From: GUEST,beardedbruce
Date: 05 Jun 09 - 05:37 PM

UN: New uranium traces found in Syria
         

George Jahn, Associated Press Writer – 20 mins ago

VIENNA – The U.N nuclear agency on Friday reported its second unexplained find of uranium particles at a Syrian nuclear site, in a probe launched by suspicions that a remote desert site hit by Israeli warplanes was a nearly finished plutonium producing reactor.

In a separate report, the International Atomic Energy Agency said Iran continued to expand its uranium enrichment program despite three sets of U.N. Security Council sanctions meant to pressure Tehran into freezing such activities.

And it said the growing pace of enrichment is causing it to review its inspection routine so that it can maintain oversight of the process.
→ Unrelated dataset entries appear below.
(** ** [motor.c] *)
Definition motors_ok (m : motors) : Prop :=
  qword (next_output_cycles m) ∧ qword (motor_cycles m) ∧ byte (motor_val m).
Lemma motor_add_fixed d l m :
  let m' := fold_left (motor_add d) l m in
  next_output_cycles m' = next_output_cycles m ∧ motor_val m' = motor_val m.
Proof.
  revert m. induction l as [|i l IH]; intros m; [done|]. cbn [fold_left].
  destruct (IH (motor_add d m i)) as [-> ->]. unfold motor_add. case_match; done.
Qed.
Lemma motor_report_ok m i : motors_ok m → motors_ok (motor_report m i).
Proof. intros Hm. unfold motor_report. case_match; exact Hm. Qed.
Lemma motor_reports_ok l m : motors_ok m → motors_ok (fold_left motor_report l m).
Proof. revert m. induction l as [|i l IH]; intros m Hm; [exact Hm|]. apply IH, motor_report_ok, Hm. Qed.
Lemma motor_update_ok now m : qword now → motors_ok m → motors_ok (motor_update now m).
Proof.
  intros Hn (H1 & H2 & H3). unfold motor_update.
  destruct (motor_add_fixed (u64 (now - motor_cycles m)) [0; 1; 2]%nat m) as [E1 E2].
  unfold motors_ok, set_motor_cycles. cbn [next_output_cycles motor_cycles motor_val] in *.
  rewrite E1, E2. done.
Qed.
Lemma set_next_output_ok v m : qword v → motors_ok m → motors_ok (set_next_output v m).
Proof. intros Hv (_ & H2 & H3). split_and!; [exact Hv|exact H2|exact H3]. Qed.
Lemma set_analog_ok a b d m : motors_ok m → motors_ok (set_analog a b d m).
Proof. intros Hm. exact Hm. Qed.
Lemma emit_ok x m : motors_ok m → motors_ok (emit x m).
Proof. intros Hm. exact Hm. Qed.
Lemma motors_if (b : bool) m m' : motors_ok m → motors_ok m' → motors_ok (if b then m else m').
Proof. destruct b; auto. Qed.
Lemma motor_time_ok m c : motors_ok m → clock_ok c → kept motors_ok (motor_update_time m c).
Proof.
  intros Hm Hc. unfold motor_update_time.
  pose proof (motor_update_ok (cycles c) m (clock_cycles c Hc) Hm) as Hu.
  generalize dependent (motor_update (cycles c) m). intros m1 Hu. cbv zeta.
  match goal with |- kept _ (?x, _) => assert (motors_ok x) as Hx; [|generalize dependent x] end.
  { apply motors_if; [|exact Hu]. apply set_analog_ok, motors_if.
    - apply set_analog_ok, emit_ok, motor_reports_ok, set_next_output_ok; [apply qword_add|exact Hu].
    - apply motor_reports_ok, set_next_output_ok; [apply qword_add|exact Hu]. }
  intros m2 Hx. split; [exact Hx|]. apply clock_if; [|exact Hc]. apply clock_next_timer; [exact Hc|]. apply Hx.
Qed.
Lemma motor_set_ok v now m : byte v → qword now → motors_ok m → motors_ok (motor_set v now m).
Proof. intros Hv Hn Hm. destruct (motor_update_ok now m Hn Hm) as (H1 & H2 & _). split_and!; [exact H1|exact H2|exact Hv]. Qed.

(** ** [lcd.c] *)
Definition lcd_ok (s : lcd) : Prop :=
  length (lcd_data s) = 12%nat ∧ Forall byte (lcd_data s) ∧ byte (i2c_data s) ∧
  byte (i2c_bitnr s) ∧ byte (port6 s).
Lemma lcd_bits_ok d n s : byte d → byte n → lcd_ok s → lcd_ok (set_i2c_bits d n s).
Proof. intros Hd Hn (H1 & H2 & H3 & H4 & H5). split_and!; assumption. Qed.
Lemma lcd_display_ok ptr d s : byte d → lcd_ok s →
  match lcd_display ptr d s with Some s' => lcd_ok s' | None => True end.
Proof.
  intros Hd Hs. unfold lcd_display. destruct (_ && _); [|exact I].
  destruct (_ =? d); [exact Hs|]. destruct Hs as (H1 & H2 & H3 & H4 & H5).
  split_and!; [|apply Forall_insert; assumption|assumption..].
  rewrite <- H1. apply length_insert.
Qed.
Lemma lcd_command_ok s : lcd_ok s → lcd_ok (lcd_command s).
Proof.
  intros Hs. unfold lcd_command. cbv zeta. destruct (_ =? 0x40).
  { destruct (_ &? 0x08); exact Hs. }
  destruct (_ =? 0x00); [exact Hs|]. destruct (_ =? 0x60); exact Hs.
Qed.
Lemma i2c_byte_ok s : lcd_ok s → match i2c_byte s with Some s' => lcd_ok s' | None => True end.
Proof.
  intros Hs. unfold i2c_byte. destruct (i2c_state s =? 0); [exact Hs|].
  destruct (i2c_state s =? 1).
  { pose proof (lcd_command_ok s Hs) as Hk. destruct (_ &? 0x80); exact Hk. }
  destruct (i2c_state s =? 2); [|exact Hs]. destruct (lcd_subaddr s =? 0); [|exact Hs].
  pose proof (lcd_display_ok (lcd_ptr s >>! 1) (i2c_data s) s) as Hd.
  destruct (lcd_display _ _ _); [|done]. apply Hd; [apply Hs|done].
Qed.
Lemma lcd_bit_byte val n : 0 <= n < 8 → byte (((val + val) &! 0x80) >>! n).
Proof.
  intros Hn. assert (byte ((val + val) &! 0x80)) as Hb by (apply byte_land_r, byte_const; done).
  unfold byte in *. rewrite Z.shiftr_div_pow2 by lia.
  assert (0 < 2 ^ n) by lia. split; [apply Z.div_pos; lia|].
  apply Z.div_lt_upper_bound; [lia|nia].
Qed.
Lemma i2c_clock_ok val s : lcd_ok s →
  match i2c_clock val s with Some s' => lcd_ok s' | None => True end.
Proof.
  intros Hs. unfold i2c_clock. cbv zeta. destruct (Z.ltb_spec (u8 (i2c_bitnr s + 1)) 8).
  - pose proof (u8_byte (i2c_bitnr s + 1)) as Hb. apply lcd_bits_ok; [|exact Hb|exact Hs].
    apply byte_lor; [apply Hs|]. apply lcd_bit_byte. unfold byte in Hb. lia.
  - pose proof (i2c_byte_ok (set_i2c_bits (i2c_data s) (u8 (i2c_bitnr s + 1)) s)) as Hi.
    destruct (i2c_byte _) as [x|]; [|exact I]. apply lcd_bits_ok; [apply byte_const; done..|].
    apply Hi, lcd_bits_ok; [apply Hs|apply u8_byte|exact Hs].
Qed.
Lemma port6_before_ok val s : lcd_ok s →
  match port6_before val s with Some (s', _) => lcd_ok s' | None => True end.
Proof.
  intros Hs. pose proof (i2c_clock_ok val s Hs) as Hi. unfold port6_before. cbv zeta.
  assert (lcd_ok (set_i2c_bits (i2c_data s) (u8 (i2c_bitnr s + 1)) s)) as Hb
    by (apply lcd_bits_ok; [apply Hs|apply u8_byte|exact Hs]).
  destruct (val &? 0x20); [|exact Hs]. destruct (negb _ && _).
  - destruct (_ <? 8); [destruct (i2c_clock val s); exact Hi|]. destruct (_ && (_ &? 0x08)); [exact Hb|].
    destruct ((i2c_state s =? 2) && _); [|destruct (i2c_clock val s); exact Hi].
    destruct ((0 <=? lcd_ptr s >>! 1) && _); [|exact I].
    destruct (_ =? i2c_data s); [destruct (i2c_clock val s); exact Hi|].
    destruct Hb as (H1 & H2 & H3 & H4 & H5). split_and!; [|apply Forall_insert; [exact H2|exact H3]|assumption..].
    rewrite <- H1. apply length_insert.
  - destruct (_ &? 0x40); [apply lcd_bits_ok; [apply byte_const; done..|exact Hs]|].
    destruct (_ &? 0x40); exact Hs.
Qed.
Lemma port6_after_ok val call s : byte val → lcd_ok s → lcd_ok (port6_after val call s).
Proof.
  intros Hv Hs. assert (∀ x, lcd_ok x → lcd_ok (put_port6 val x)) as Hp.
  { intros x (H1 & H2 & H3 & H4 & H5). split_and!; assumption. }
  unfold port6_after. cbv zeta. apply Hp.
  match goal with |- lcd_ok (if _ then send _ ?x else ?x) =>
    assert (lcd_ok x) as Hx; [|destruct (_ && _); exact Hx] end.
  destruct call as [|on|ptr d]; [exact Hs| |]; apply lcd_bits_ok; try (apply byte_const; done).
  - destruct (_ &? 0x80); exact Hs.
  - exact Hs.
Qed.
Definition after (o : Z) (j : nat) (w : wave) (k : nat) : wave :=
  Wave (w_incr w - CYCLES_PER_SEC_DIV_50 * Z.of_nat j) (level_after o (w_level w) k)
    (w_ptr w + Z.of_nat k) (store_bytes (w_ptr w) (waves o (w_level w) k) (w_ring w)).
Lemma put_samples_ok o len w :
  output_ok o → level_ok (w_level w) → dword (w_incr w) → 0 <= w_ptr w →
  let j := Nat.min len (due (w_incr w)) in
  w_ptr w + Z.of_nat j <= BUFFER_LENGTH → put_samples len o w = Some (after o j w j).
Proof.
  intros Ho. revert w. induction len as [|len IH]; intros [n l p r] Hl Hn Hp j Hlen; subst j;
    cbn [w_incr w_level w_ptr w_ring] in *.
  { cbn. unfold after. cbn. f_equal. f_equal; lia. }
  cbn [put_samples w_incr w_level w_ptr w_ring]. destruct (CYCLES_PER_SEC_DIV_50 <? n) eqn:E.
  - rewrite (due_some n E) in *. cbn [Nat.min] in *. unfold BUFFER_LENGTH in *.
    rewrite (proj2 (Z.leb_le 0 p)), (proj2 (Z.ltb_lt p 40960)) by lia. cbn [andb].
    pose proof (next_level_ok o l Ho Hl) as Hl'. rewrite (s16_level _ Hl').
    assert (u32 (n - CYCLES_PER_SEC_DIV_50) = n - CYCLES_PER_SEC_DIV_50) as ->.
    { change CYCLES_PER_SEC_DIV_50 with 320000 in *. unfold dword in *. width_lia. }
    assert (u32 (p + 1) = p + 1) as -> by width_lia.
    rewrite IH; cbn [w_incr w_level w_ptr w_ring]; [|exact Hl'| |lia|lia].
    + unfold after. cbn [w_incr w_level w_ptr w_ring waves level_after store_bytes]. f_equal. f_equal; lia.
    + change CYCLES_PER_SEC_DIV_50 with 320000 in *. unfold dword in *. lia.
  - rewrite due_none by (done || apply Hn). cbn [Nat.min]. unfold after. cbn. f_equal. f_equal; lia.
Qed.
Lemma drop_samples_ok o len w :
  dword (w_incr w) →
  let j := Nat.min len (due (w_incr w)) in drop_samples len w = after o j w 0.
Proof.
  revert w. induction len as [|len IH]; intros [n l p r] Hn; cbn [w_incr] in *.
  { unfold after. cbn. f_equal; lia. }
  cbn [drop_samples w_incr w_level w_ptr w_ring]. destruct (CYCLES_PER_SEC_DIV_50 <? n) eqn:E.
  - rewrite (due_some n E). cbn [Nat.min].
    assert (u32 (n - CYCLES_PER_SEC_DIV_50) = n - CYCLES_PER_SEC_DIV_50) as ->.
    { change CYCLES_PER_SEC_DIV_50 with 320000 in *. unfold dword in *. width_lia. }
    rewrite IH; cbn [w_incr].
    + unfold after. cbn [w_incr w_level w_ptr w_ring waves level_after store_bytes]. f_equal; lia.
    + change CYCLES_PER_SEC_DIV_50 with 320000 in *. unfold dword in *. lia.
  - rewrite due_none by (done || apply Hn). cbn [Nat.min]. unfold after. cbn. f_equal; lia.
Qed.

(** ** The queue: from [sample_start] to [sample_end], round the end of the ring *)
Definition queue (start ptr : Z) (ring : gmap Z Z) : list Z :=
  if start <=? ptr then chars_from ring start (Z.to_nat (ptr - start))
  else chars_from ring start (Z.to_nat (BUFFER_LENGTH - start)) ++ chars_from ring 0 (Z.to_nat ptr).
Definition used (start ptr : Z) : Z := if start <=? ptr then ptr - start else BUFFER_LENGTH - start + ptr.
Definition index (i : Z) : Prop := 0 <= i < BUFFER_LENGTH.

Lemma chars_from_grow ring b n l :
  chars_from (store_bytes (b + Z.of_nat n) l ring) b (n + length l) = chars_from ring b n ++ l.
Proof.
  rewrite chars_from_app. f_equal.
  - apply chars_from_ext. intros i Hi. rewrite store_bytes_out by lia. done.
  - rewrite chars_from_store. done.
Qed.
Lemma chars_from_other ring a l b n :
  a + Z.of_nat (length l) <= b ∨ b + Z.of_nat n <= a →
  chars_from (store_bytes a l ring) b n = chars_from ring b n.
Proof. intros H. apply chars_from_ext. intros i Hi. rewrite store_bytes_out by lia. done. Qed.

Definition wrap (p : Z) : Z := if p =? BUFFER_LENGTH then 0 else p.
(** Samples that fit behind [ptr] make the queue longer. *)
Lemma queue_grows start ptr ring l :
  index start → index ptr → Z.of_nat (length l) <= (if ptr <? start then start - ptr - 1 else BUFFER_LENGTH - ptr) →
  used start ptr + Z.of_nat (length l) < BUFFER_LENGTH →
  let ptr' := wrap (ptr + Z.of_nat (length l)) in
  queue start ptr' (store_bytes ptr l ring) = queue start ptr ring ++ l ∧
  used start ptr' = used start ptr + Z.of_nat (length l) ∧ index ptr'.
Proof.
  unfold index, used, queue, wrap. intros Hs Hp Hl Hu. cbv zeta.
  set (n := Z.of_nat (length l)) in *. unfold BUFFER_LENGTH in *.
  destruct (Z.leb_spec start ptr) as [H1|H1]; destruct (Z.ltb_spec ptr start) as [H2|H2]; try lia.
  - destruct (Z.eqb_spec (ptr + n) 40960) as [E|E].
    + rewrite (proj2 (Z.leb_gt start 0)) by lia. split; [|lia].
      replace (Z.to_nat (40960 - start)) with (Z.to_nat (ptr - start) + length l)%nat by lia.
      replace ptr with (start + Z.of_nat (Z.to_nat (ptr - start))) at 1 by lia.
      rewrite chars_from_grow. apply app_nil_r.
    + rewrite (proj2 (Z.leb_le start (ptr + n))) by lia. split; [|lia].
      replace (Z.to_nat (ptr + n - start)) with (Z.to_nat (ptr - start) + length l)%nat by lia.
      replace ptr with (start + Z.of_nat (Z.to_nat (ptr - start))) at 1 by lia.
      apply chars_from_grow.
  - destruct (Z.eqb_spec (ptr + n) 40960) as [E|E]; [lia|].
    rewrite (proj2 (Z.leb_gt start (ptr + n))) by lia. split; [|lia].
    rewrite <- app_assoc. f_equal.
    + apply chars_from_other. lia.
    + replace (Z.to_nat (ptr + n)) with (Z.to_nat ptr + length l)%nat by lia.
      replace ptr with (0 + Z.of_nat (Z.to_nat ptr)) at 1 by lia. apply chars_from_grow.
Qed.

(** ** The producer *)
Section Producer.
Context (start o : Z).
Hypothesis Hstart : index start.
Hypothesis Ho : output_ok o.
Definition wave_ok (w : wave) : Prop :=
  level_ok (w_level w) ∧ dword (w_incr w) ∧ index (w_ptr w) ∧
  used start (w_ptr w) + Z.of_nat (due (w_incr w)) < BUFFER_LENGTH.
(** [j] samples have been taken off [incr] and [k] of them put into the ring. *)
Record produced (w w' : wave) (j k : nat) : Prop := {
  pr_incr : w_incr w' = w_incr w - CYCLES_PER_SEC_DIV_50 * Z.of_nat j;
  pr_queue : queue start (w_ptr w') (w_ring w') =
             queue start (w_ptr w) (w_ring w) ++ waves o (w_level w) k;
  pr_level : w_level w' = level_after o (w_level w) k;
  pr_used : used start (w_ptr w') = used start (w_ptr w) + Z.of_nat k;
  pr_ptr : index (w_ptr w');
  pr_count : (k <= j)%nat;
  pr_audible : (∀ i, (i < j)%nat → is_sound_silent o (level_after o (w_level w) i) = true) → k = j;
  pr_stopped : (k < j)%nat → is_sound_silent o (level_after o (w_level w) k) = false;
  pr_quiet : is_sound_silent o (w_level w) = false → k = 0%nat }.
Lemma due_sub n j : dword n → (j <= due n)%nat →
  dword (n - CYCLES_PER_SEC_DIV_50 * Z.of_nat j) ∧
  due (n - CYCLES_PER_SEC_DIV_50 * Z.of_nat j) = (due n - j)%nat.
Proof.
  unfold due, dword. change CYCLES_PER_SEC_DIV_50 with 320000. intros Hn Hj.
  replace (n - 320000 * Z.of_nat j - 1) with (n - 1 + (- Z.of_nat j) * 320000) by lia.
  rewrite Z.div_add by lia. destruct (decide (n = 0)) as [->|].
  { change ((0 - 1) / 320000) with (-1) in *. assert (j = 0%nat) as -> by lia. lia. }
  assert (0 <= (n - 1) / 320000) by (Z.div_mod_to_equations; lia).
  split; [|lia]. assert (320000 * ((n - 1) / 320000) <= n - 1) by (Z.div_mod_to_equations; lia). lia.
Qed.
Lemma turn_produces w :
  wave_ok w → (0 < due (w_incr w))%nat →
  ∃ w' j k, sound_turn start start o w = Some w' ∧ produced w w' j k ∧ (0 < j <= due (w_incr w))%nat ∧ wave_ok w'.
Proof.
  intros (Hl & Hn & Hp & Hu) Hd. unfold sound_turn. set (len := room start start (w_ptr w)).
  assert (len = if w_ptr w <? start then start - w_ptr w - 1 else BUFFER_LENGTH - w_ptr w) as Elen.
  { unfold len, room. unfold index, BUFFER_LENGTH in *.
    destruct (Z.ltb_spec (w_ptr w) start); rewrite u32_id by (unfold dword; lia); done. }
  assert (0 < len ∧ w_ptr w + len <= BUFFER_LENGTH) as [Hlen Htop].
  { rewrite Elen. unfold used, index, BUFFER_LENGTH in *. destruct (Z.ltb_spec (w_ptr w) start); [|lia].
    rewrite (proj2 (Z.leb_gt start (w_ptr w))) in Hu by lia. lia. }
  clearbody len. destruct (Z.eqb_spec len 0); [lia|]. cbn [w_incr w_level w_ptr w_ring].
  replace (Wave (w_incr w) (w_level w) (w_ptr w) (w_ring w)) with w by (destruct w; done).
  set (j := Nat.min (Z.to_nat len) (due (w_incr w))).
  assert (0 < j <= due (w_incr w))%nat as Hj by lia.
  destruct (due_sub (w_incr w) j Hn ltac:(lia)) as [Hn' Hd'].
  destruct (is_sound_silent o (w_level w)) eqn:Ea.
  - rewrite put_samples_ok by (assumption || apply Hp || (fold j; lia)). fold j. cbn [mbind option_bind].
    destruct (queue_grows start (w_ptr w) (w_ring w) (waves o (w_level w) j) Hstart Hp) as (Eq & Eu & Ep);
      [rewrite length_waves, <- Elen; lia|rewrite length_waves; lia|].
    cbv zeta in Eq, Eu, Ep. rewrite (length_waves o (w_level w) j) in Eq, Eu, Ep.
    eexists _, j, j. split; [reflexivity|]. unfold after in *. cbn [w_incr w_level w_ptr w_ring] in *.
    split; [constructor; cbn [w_incr w_level w_ptr w_ring]; try done; exact Eq || exact Eu || exact Ep || lia || congruence|].
    split; [exact Hj|]. unfold wave_ok. cbn [w_incr w_level w_ptr w_ring].
    split; [apply (level_after_ok o); assumption|]. split; [exact Hn'|]. split; [exact Ep|].
    fold (wrap (w_ptr w + Z.of_nat j)). rewrite Eu, Hd'. lia.
  - rewrite (drop_samples_ok o) by assumption. fold j. cbn [mbind option_bind].
    eexists _, j, 0%nat. split; [reflexivity|]. unfold after. cbn [w_incr w_level w_ptr w_ring waves level_after store_bytes].
    rewrite Z.add_0_r. destruct (Z.eqb_spec (w_ptr w) BUFFER_LENGTH) as [E|_]; [unfold index in Hp; lia|].
    split; [constructor; cbn [w_incr w_level w_ptr w_ring waves level_after]; try done; try lia|].
    + rewrite app_nil_r. done.
    + intros H. specialize (H 0%nat ltac:(lia)). cbn in H. congruence.
    + split; [exact Hj|]. unfold wave_ok. cbn [w_incr w_level w_ptr w_ring].
      split; [exact Hl|]. split; [exact Hn'|]. split; [exact Hp|]. rewrite Hd'. lia.
Qed.
Section Reads.
Context (start o base : Z).
Hypothesis Hstart : index start.
Hypothesis Ho : output_ok o.
Lemma room_reads a b p : read_ok start base (a, b) → index p → base <= used start p →
  used start p < BUFFER_LENGTH - 1 →
  0 < room a b p ∧ 0 < room start start p ∧
  (room a b p = room start start p ∧ p + room a b p <= BUFFER_LENGTH ∨
   BUFFER_LENGTH - 1 - used start p <= room a b p ∧ BUFFER_LENGTH - 1 - used start p <= room start start p ∧
   p + (BUFFER_LENGTH - 1 - used start p) <= BUFFER_LENGTH).
Proof.
  unfold read_ok, tracks, index, used, room, BUFFER_LENGTH in *. cbn [fst snd]. intros (Ha & Hb & Hab) Hp Hbase Hu.
  destruct (Z.leb_spec start p); destruct (Z.ltb_spec p start); try lia;
    destruct (Z.leb_spec start a); destruct (Z.leb_spec start b); destruct (Z.ltb_spec p a); try lia; width_lia.
Qed.
(** Wherever SDL is, the turn does the same. *)
Lemma turn_reads a b w : read_ok start base (a, b) → wave_ok start w → base <= used start (w_ptr w) →
  (0 < due (w_incr w))%nat → sound_turn a b o w = sound_turn start start o w.
Proof.
  intros Hr (Hl & Hn & Hp & Hu) Hb Hd.
  destruct (room_reads a b (w_ptr w) Hr Hp Hb ltac:(lia)) as (H1 & H2 & H3).
  unfold sound_turn. set (len := room a b (w_ptr w)) in *. set (len0 := room start start (w_ptr w)) in *.
  destruct (Z.eqb_spec len 0), (Z.eqb_spec len0 0); try lia. cbn [w_incr w_level w_ptr w_ring].
  replace (Wave (w_incr w) (w_level w) (w_ptr w) (w_ring w)) with w by (destruct w; done).
  assert (Nat.min (Z.to_nat len) (due (w_incr w)) = Nat.min (Z.to_nat len0) (due (w_incr w)) ∧
    w_ptr w + Z.of_nat (Nat.min (Z.to_nat len) (due (w_incr w))) <= BUFFER_LENGTH) as [E Htop] by lia.
  destruct (is_sound_silent o (w_level w)).
  - rewrite !put_samples_ok; try assumption; try apply Hp; [rewrite E; done|rewrite <- E; exact Htop].
  - rewrite !(drop_samples_ok o), E by assumption. done.
Qed.
Lemma loop_reads reads n : ∀ fuel w,
  (∀ i, read_ok start base (reads i)) → wave_ok start w → base <= used start (w_ptr w) →
  (due (w_incr w) <= n)%nat →
  sound_loop fuel reads o w = sound_loop fuel (λ _, (start, start)) o w.
Proof.
  induction n as [|n IH]; intros fuel w Hr Hw Hb Hd.
  - pose proof Hw as (Hl & Hn & Hp & _). assert ((CYCLES_PER_SEC_DIV_50 <? w_incr w) = false) as E.
    { destruct (_ <? _) eqn:E; [|done]. apply due_some in E. lia. }
    destruct fuel; cbn [sound_loop]; rewrite E; done.
  - destruct fuel as [|fuel]; [done|]. cbn [sound_loop]. destruct (CYCLES_PER_SEC_DIV_50 <? w_incr w) eqn:E; [|done].
    pose proof (due_some _ E). cbn [fst snd].
    pose proof (Hr fuel) as Hf. destruct (reads fuel) as [a b]. cbn [fst snd]. rewrite turn_reads by (assumption || lia).
    destruct (turn_produces start o Hstart Ho w Hw ltac:(lia)) as (w1 & j & k & Et & Hp & Hj & Hw1).
    rewrite Et. cbn [mbind option_bind]. destruct (due_sub (w_incr w) j) as [_ Hd1]; [apply Hw|lia|].
    rewrite <- (pr_incr _ _ _ _ _ _ Hp) in Hd1. apply IH; try assumption; [|lia].
    rewrite (pr_used _ _ _ _ _ _ Hp). lia.
Qed.
End Reads.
Iran and Syria are under IAEA investigation — Tehran, since revelations more than six years ago of undeclared nuclear activities that could be used to make weapons, and Syria after Israel bombed a structure in 2006 said by the U.S. to be a reactor built with North Korean help.

But the agency has made little progress for over a year in both cases, and both of the restricted reports made available to The Associated Press on Friday essentially confirmed the status quo — stonewalling by both countries of the two separate IAEA probes.

Iran says its nuclear activities are peaceful; Damascus denies hiding any nuclear program.

"In order for the agency to complete its assessment, Syria needs to be more cooperative and transparent," said the IAEA in a document that detailed repeated attempts by agency inspectors to press for renewed inspections and documents — all turned down by Damascus.

Drawing heavily on language of previous reports, the Iran document said Tehran has not "cooperated with the agency ... which gives rise to concerns and which need to be clarified to exclude the possibility of military dimensions to Iran's nuclear program."

The report noted that Tehran continued to rebuff agency efforts to investigate suspicions the Islamic Republic had at least planned to make nuclear weapons.

Without cooperation by the Islamic Republic, the IAEA "will not be in a position to provide credible assurance about the absence of undeclared nuclear material and activities in Iran," the report said.

Syria and Iran are to come under renewed scrutiny when the 35-nation board of the agency meets June 15 to discuss the two reports.

While the Syrian report was prepared only for the board members, the one on Iran also was transmitted Friday to the Security Council, which for more than three years has tried to pressure Tehran to give up enrichment and other activities of concern.

Tehran says it is exercising its right to develop nuclear power in expanding its enrichment program. But the U.S. other great powers and dozens of additional countries fear Iran might at some point shift from producing low enriched uranium needed for nuclear fuel to making highly enriched matter suitable for use in the core of nuclear warheads.

The IAEA's Iran report reflected continued expansion both in the terms of the equipment in use or being set up and the amount of enriched uranium being turned out by those machines — centrifuges that spin uranium gas into enriched material.

Nearly 5,000 centrifuges were processing uranium gas at the Natanz facility as of May 31, said the report, while more than 2,000 others were ready for operation. More than nearly 3,000 pounds — 1,300 kilograms — of low enriched uranium had been produced as of that date, said the more than four-page report.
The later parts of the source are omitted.